▶ **TRY IT**: What is needed here is an exact transcription of all the entries.

▶ **SOURCE RECORDS**:

= = = =

(* ===== verification/ConfigTheorems.v ===== *)
(** The results on the configuration: which layer decides a setting, what an
    accepted configuration guarantees, and what each command scope demands. *)

From S2P Require Import Prelude GoStrings MediaPaths FilePaths Trust Preflight FileSets ConfigValues ConfigPaths Config.

(** * Layers *)

Section layers.
Context `{GoRuntime, DurationLib}.

Lemma settings_count : length env_settings = 37.
Proof. reflexivity. Qed.

Lemma settings_names : NoDup (se_name <$> env_settings).
Proof. apply (bool_decide_unpack _). vm_compute. exact I. Qed.

Ltac each_setting tac := repeat (apply Forall_cons; split; [tac|]); apply Forall_nil; exact I.

(** A setting reads back what was set, and no other setting changes. *)
Lemma settings_same : Forall (λ s, ∀ x c, se_get s (se_set s x c) = x) env_settings.
Proof. each_setting ltac:(by intros). Qed.

Lemma settings_apart : Forall (λ s, Forall (λ s', se_name s' ≠ se_name s → ∀ x c, se_get s' (se_set s x c) = se_get s' c)
  env_settings) env_settings.
Proof. each_setting ltac:(each_setting ltac:(intros Hne x c; first [reflexivity|by destruct Hne])). Qed.

Lemma apply_settings_get lookup ss c c' s : ss ⊆ env_settings → NoDup (se_name <$> ss) → s ∈ env_settings →
  apply_settings lookup ss c = Ok c' →
  (se_name s ∉ se_name <$> ss → se_get s c' = se_get s c) ∧
  (s ∈ ss → (∀ v, lookup (se_name s) = Some v → se_parse s v = Ok (se_get s c')) ∧
            (lookup (se_name s) = None → se_get s c' = se_get s c)).
Proof.
  intros Hsub Hnd Hs. revert c. induction ss as [|t ss IH]; intros c Ha.
  { injection Ha as <-. split; [done|]. by intros ?%elem_of_nil. }
  cbn in Ha. apply res_bind_Ok in Ha as (c1 & H1 & Ha). apply NoDup_cons in Hnd as [Ht Hnd].
  assert (t ∈ env_settings) as Hte by (apply Hsub, list_elem_of_here).
  destruct (IH (λ x Hx, Hsub x (list_elem_of_further _ _ _ Hx)) Hnd c1 Ha) as [IH1 IH2].
  assert (se_name s ≠ se_name t → se_get s c1 = se_get s c) as Hother.
  { intros Hne. unfold apply_setting in H1. destruct (lookup (se_name t)); [|by injection H1 as <-].
    apply res_bind_Ok in H1 as (x & _ & [= <-]). pose proof settings_apart as Hap. rewrite Forall_forall in Hap.
    specialize (Hap t Hte). rewrite Forall_forall in Hap. by apply Hap. }
  split.
  - cbn. intros Hn. apply not_elem_of_cons in Hn as [Hne Hn]. rewrite IH1 by done. by apply Hother.
  - intros [->|Hin]%elem_of_cons.
    + rewrite IH1 by done. unfold apply_setting in H1. split.
      * intros v Hv. rewrite Hv in H1. apply res_bind_Ok in H1 as (x & Hp & [= <-]).
        pose proof settings_same as Hsame. rewrite Forall_forall in Hsame. by rewrite Hsame.
      * intros Hv. rewrite Hv in H1. by injection H1 as <-.
    + assert (se_name s ≠ se_name t). { intros E. apply Ht. rewrite <-E. by apply list_elem_of_fmap_2. }
      rewrite <-Hother by done. by apply IH2.
Qed.

(** The fields no variable stands for. *)
Definition beyond_env (c : Config) :=
  (tl_Hosts (sv_TLS (cf_Server c)), (ct_CA (nw_TLS (cf_Network c)), ct_ExclusiveTrust (nw_TLS (cf_Network c))),
   (rg_Substitutions (cf_Registries c), rg_Allowlist (cf_Registries c), rg_CredentialsFile (cf_Registries c)),
   cf_Trust c, cf_Files c, lg_Media (cf_Logging c)).

Lemma settings_beyond : Forall (λ s, ∀ x c, beyond_env (se_set s x c) = beyond_env c) env_settings.
Proof. each_setting ltac:(by intros). Qed.

Lemma apply_settings_beyond lookup ss c c' : ss ⊆ env_settings → apply_settings lookup ss c = Ok c' →
  beyond_env c' = beyond_env c.
Proof.
  intros Hsub. revert c. induction ss as [|t ss IH]; intros c Ha; [by injection Ha as <-|].
  cbn in Ha. apply res_bind_Ok in Ha as (c1 & H1 & Ha).
  rewrite (IH (λ x Hx, Hsub x (list_elem_of_further _ _ _ Hx)) c1 Ha).
  unfold apply_setting in H1. destruct (lookup (se_name t)); [|by injection H1 as <-].
  apply res_bind_Ok in H1 as (x & _ & [= <-]). pose proof settings_beyond as Hb. rewrite Forall_forall in Hb.
  apply Hb, Hsub, list_elem_of_here.
Qed.

Context `{UrlLib} (decode : string → Config → decoded).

= = = =

▶ **WRITTEN ANSWER**:
(* ===== verification/ConfigTheorems.v ===== *)
(** The results on the configuration: which layer decides a setting, what an
    accepted configuration guarantees, and what each command scope demands. *)

From S2P Require Import Prelude GoStrings MediaPaths FilePaths Trust Preflight FileSets ConfigValues ConfigPaths Config.

(** * Layers *)

Section layers.
Context `{GoRuntime, DurationLib}.

Lemma settings_count : length env_settings = 37.
Proof. reflexivity. Qed.

Lemma settings_names : NoDup (se_name <$> env_settings).
Proof. apply (bool_decide_unpack _). vm_compute. exact I. Qed.

Ltac each_setting tac := repeat (apply Forall_cons; split; [tac|]); apply Forall_nil; exact I.

(** A setting reads back what was set, and no other setting changes. *)
Lemma settings_same : Forall (λ s, ∀ x c, se_get s (se_set s x c) = x) env_settings.
Proof. each_setting ltac:(by intros). Qed.

Lemma settings_apart : Forall (λ s, Forall (λ s', se_name s' ≠ se_name s → ∀ x c, se_get s' (se_set s x c) = se_get s' c)
  env_settings) env_settings.
Proof. each_setting ltac:(each_setting ltac:(intros Hne x c; first [reflexivity|by destruct Hne])). Qed.

Lemma apply_settings_get lookup ss c c' s : ss ⊆ env_settings → NoDup (se_name <$> ss) → s ∈ env_settings →
  apply_settings lookup ss c = Ok c' →
  (se_name s ∉ se_name <$> ss → se_get s c' = se_get s c) ∧
  (s ∈ ss → (∀ v, lookup (se_name s) = Some v → se_parse s v = Ok (se_get s c')) ∧
            (lookup (se_name s) = None → se_get s c' = se_get s c)).
Proof.
  intros Hsub Hnd Hs. revert c. induction ss as [|t ss IH]; intros c Ha.
  { injection Ha as <-. split; [done|]. by intros ?%elem_of_nil. }
  cbn in Ha. apply res_bind_Ok in Ha as (c1 & H1 & Ha). apply NoDup_cons in Hnd as [Ht Hnd].
  assert (t ∈ env_settings) as Hte by (apply Hsub, list_elem_of_here).
  destruct (IH (λ x Hx, Hsub x (list_elem_of_further _ _ _ Hx)) Hnd c1 Ha) as [IH1 IH2].
  assert (se_name s ≠ se_name t → se_get s c1 = se_get s c) as Hother.
  { intros Hne. unfold apply_setting in H1. destruct (lookup (se_name t)); [|by injection H1 as <-].
    apply res_bind_Ok in H1 as (x & _ & [= <-]). pose proof settings_apart as Hap. rewrite Forall_forall in Hap.
    specialize (Hap t Hte). rewrite Forall_forall in Hap. by apply Hap. }
  split.
  - cbn. intros Hn. apply not_elem_of_cons in Hn as [Hne Hn]. rewrite IH1 by done. by apply Hother.
  - intros [->|Hin]%elem_of_cons.
    + rewrite IH1 by done. unfold apply_setting in H1. split.
      * intros v Hv. rewrite Hv in H1. apply res_bind_Ok in H1 as (x & Hp & [= <-]).
        pose proof settings_same as Hsame. rewrite Forall_forall in Hsame. by rewrite Hsame.
      * intros Hv. rewrite Hv in H1. by injection H1 as <-.
    + assert (se_name s ≠ se_name t). { intros E. apply Ht. rewrite <-E. by apply list_elem_of_fmap_2. }
      rewrite <-Hother by done. by apply IH2.
Qed.

(** The fields no variable stands for. *)
Definition beyond_env (c : Config) :=
  (tl_Hosts (sv_TLS (cf_Server c)), (ct_CA (nw_TLS (cf_Network c)), ct_ExclusiveTrust (nw_TLS (cf_Network c))),
   (rg_Substitutions (cf_Registries c), rg_Allowlist (cf_Registries c), rg_CredentialsFile (cf_Registries c)),
   cf_Trust c, cf_Files c, lg_Media (cf_Logging c)).

Lemma settings_beyond : Forall (λ s, ∀ x c, beyond_env (se_set s x c) = beyond_env c) env_settings.
Proof. each_setting ltac:(by intros). Qed.

Lemma apply_settings_beyond lookup ss c c' : ss ⊆ env_settings → apply_settings lookup ss c = Ok c' →
  beyond_env c' = beyond_env c.
Proof.
  intros Hsub. revert c. induction ss as [|t ss IH]; intros c Ha; [by injection Ha as <-|].
  cbn in Ha. apply res_bind_Ok in Ha as (c1 & H1 & Ha).
  rewrite (IH (λ x Hx, Hsub x (list_elem_of_further _ _ _ Hx)) c1 Ha).
  unfold apply_setting in H1. destruct (lookup (se_name t)); [|by injection H1 as <-].
  apply res_bind_Ok in H1 as (x & _ & [= <-]). pose proof settings_beyond as Hb. rewrite Forall_forall in Hb.
  apply Hb, Hsub, list_elem_of_here.
Qed.

Context `{UrlLib} (decode : string → Config → decoded).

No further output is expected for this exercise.